02 · Education

Circuits first.
Software next.

A B.S. in Electrical and Electronics Engineering from Michigan State University, followed by an M.S. in Computer Science from Syracuse University.

Michigan State University

I studied Electrical and Electronics Engineering at Michigan State University from 2016 to 2020. The curriculum moved from circuit analysis and semiconductor electronics through signal processing, radio-frequency electronics, digital logic, and power electronics.

That education trained me to reason from physical components and measured signals toward the behavior of a complete system. Inputs have provenance. Interfaces carry assumptions. Failures leave evidence. Those ideas still shape the way I design software.

2016–2020
Bachelor of Science

Electrical and Electronics Engineering

Michigan State University · Rocketry · Tau Beta Pi Engineering Honor Society

CircuitsAnalysis, electronics, power
SignalsProcessing and RF systems
Digital systemsLogic and computation

Teaching reinforced the fundamentals

From August 2018 through March 2020, I worked as a tutor in the Michigan State University College of Engineering walk-in tutoring center. I helped students work through physics and calculus, with the goal of improving both understanding and confidence.

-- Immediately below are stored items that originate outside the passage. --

(** X1. From a document without round 0 (as the defaults of a missing
    file are), no sequence of invocations makes the current round 0 or stores an
    entry of round 0. *)
Lemma command_line_never_stores_round_zero ops : forall w st0 w' st',
  load_state w = Ok st0 -> no_round_zero st0 ->
  run ops w = Ok w' -> load_state w' = Ok st' -> no_round_zero st'.
Proof.
  induction ops as [|[args ev] ops IH]; intros w st0 w' st' Hl H0; cbn [run].
  - intros Hw Hl'. injection Hw as <-. rewrite Hl in Hl'.
    injection Hl' as <-. exact H0.
  - destruct (main args ev w) as [w1|e] eqn:Hm; [|discriminate].
    destruct (load_state w1) as [st1|e] eqn:Hl1.
    + apply (IH w1 st1); [exact Hl1|].
      apply (main_no_round_zero args ev w st0 w1 st1); assumption.
    + exfalso. revert Hm. unfold main.
      destruct (a_serve args).
      { intros Hw. injection Hw as <-. revert Hl1.
        unfold load_state, start_server, stop_server in *.
        destruct (pid_file w); cbn; rewrite ?Hl; destruct (state_file w) as [[|?]|];
          discriminate. }
      destruct (a_stop_server args).
      { intros Hw. injection Hw as <-. revert Hl1.
        unfold load_state, stop_server in *.
        destruct (pid_file w); cbn; destruct (state_file w) as [[|?]|];
          discriminate. }
      rewrite Hl. destruct (content_error args w); [discriminate|].
      unfold save_state. cbv zeta.
      destruct (encodable_state _); [|discriminate].
      intros Hw. injection Hw as <-.
      rewrite load_after_save in Hl1. discriminate.
Qed.
(** * A food-delivery order service: shallow embedding of [server.go]

    The service is one Go file.  Its HTTP handlers talk to three external
    collaborators: a Redis cache in front of static JSON seed files, a Kafka
    writer for the order topic and a Kafka writer for the notification topic;
    a background goroutine relays the order topic to the notification topic.

    The embedding keeps the shape of the source:
    - structs are records, [float64] is Rocq's primitive binary64 float,
      Go's [int] is [Z], a slice that the code compares with [nil] is an
      [option (list _)];
    - Redis, the file system and the Kafka topics are finite maps inside an
      explicit [World], threaded through a small state monad;
    - a Go [(value, error)] pair is a [result];
    - every call to an external collaborator (and every log line) appends an
      [Event] to the world's trace, so that "no side effect" is a statement
      about the trace and the stores;
    - whether a network call fails is not decided by the program: the world
      carries the outcomes of the calls still to come ([faults]);
    - the Go libraries whose internals are not part of this repository
      (encoding/json, x/exp/rand, the float verbs of fmt) are an interface
      [GoLib]; what the proofs need of them is the contract [GoLibOk]. *)

From Stdlib Require Import ZArith String List Floats Lia.
From stdpp Require Import base option gmap strings list pretty.

Local Open Scope Z_scope.
(** * inference.py: bounded prompt, continuation extraction, session drivers

    A shallow embedding of [src/inference.py].  Python values are modelled
    the way the interpreter has them:

    - a [str] is a sequence of Unicode code points ([list N]); [len],
      slicing, [str.rfind] and [str.strip] follow CPython;
    - token ids are integers ([Z]);
    - calls on the outside world (tokenizer, model, terminal, file system)
      are actions of a small state-and-exception monad that records every
      call in a chronological log. *)

From Stdlib Require Import String Ascii ZArith NArith Lia Bool List.
From Stdlib Require QArith_base.
Import ListNotations.

#[local] Open Scope Z_scope.

(* ====================================================================== *)
(** ** Python built-ins used by the source *)
(* ====================================================================== *)

Module Py.

(** A character is a code point, a [str] a sequence of them. *)
Definition char := N.
Definition str := list char.

(** A literal of the source, written in ASCII. *)
Fixpoint lit (s : string) : str :=
  match s with
  | EmptyString => []
  | String a s' => N_of_ascii a :: lit s'
  end.

(** The line feed. *)
Definition nl : str := [10%N].

Definition len {A : Type} (l : list A) : Z := Z.of_nat (List.length l).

Explaining technical material exposed a useful engineering truth: knowing the answer is different from being able to make the reasoning visible to someone else. That distinction later became central to presenting investigations, documenting production tools, and building interfaces for operators.

Computer science became the deeper path

At Michigan State, computer science coursework introduced object-oriented design, algorithms, data structures, and discrete mathematics and logic. Software offered a faster laboratory for the systems thinking I already enjoyed: a model could be changed, an interface observed, and an idea tested without waiting for another physical prototype.

While I love electronics, my passion is truly software.

Syracuse University

While working full time at ASML, I continued that path through the Master of Science in Computer Science program at Syracuse University from January 2021 through December 2023.

The graduate work expanded the software foundation into modeling, machine learning, and research-oriented experimentation. One substantial project became a face-recognition research pipeline with dataset handling, face detection, recognition models, experiment orchestration, performance reporting, and a documented literature review spanning classical methods and deep-learning approaches.

2021–2023
Master of Science

Computer Science

Syracuse University · completed while progressing through full-time engineering roles at ASML

One engineering practice

I do not see the electrical and software sides as competing identities. Electrical engineering provides respect for the physical environment, measurement, interfaces, and constraints. Computer science provides the vocabulary for representing state, designing reusable behavior, evaluating algorithms, and managing complexity.

The portfolio repeatedly combines those perspectives: embedded sensors behind a web service, industrial protocol plugins, real-time transit feeds, production-tool software, computer-vision experiments, local inference on Apple Silicon, and simulations with deterministic cores.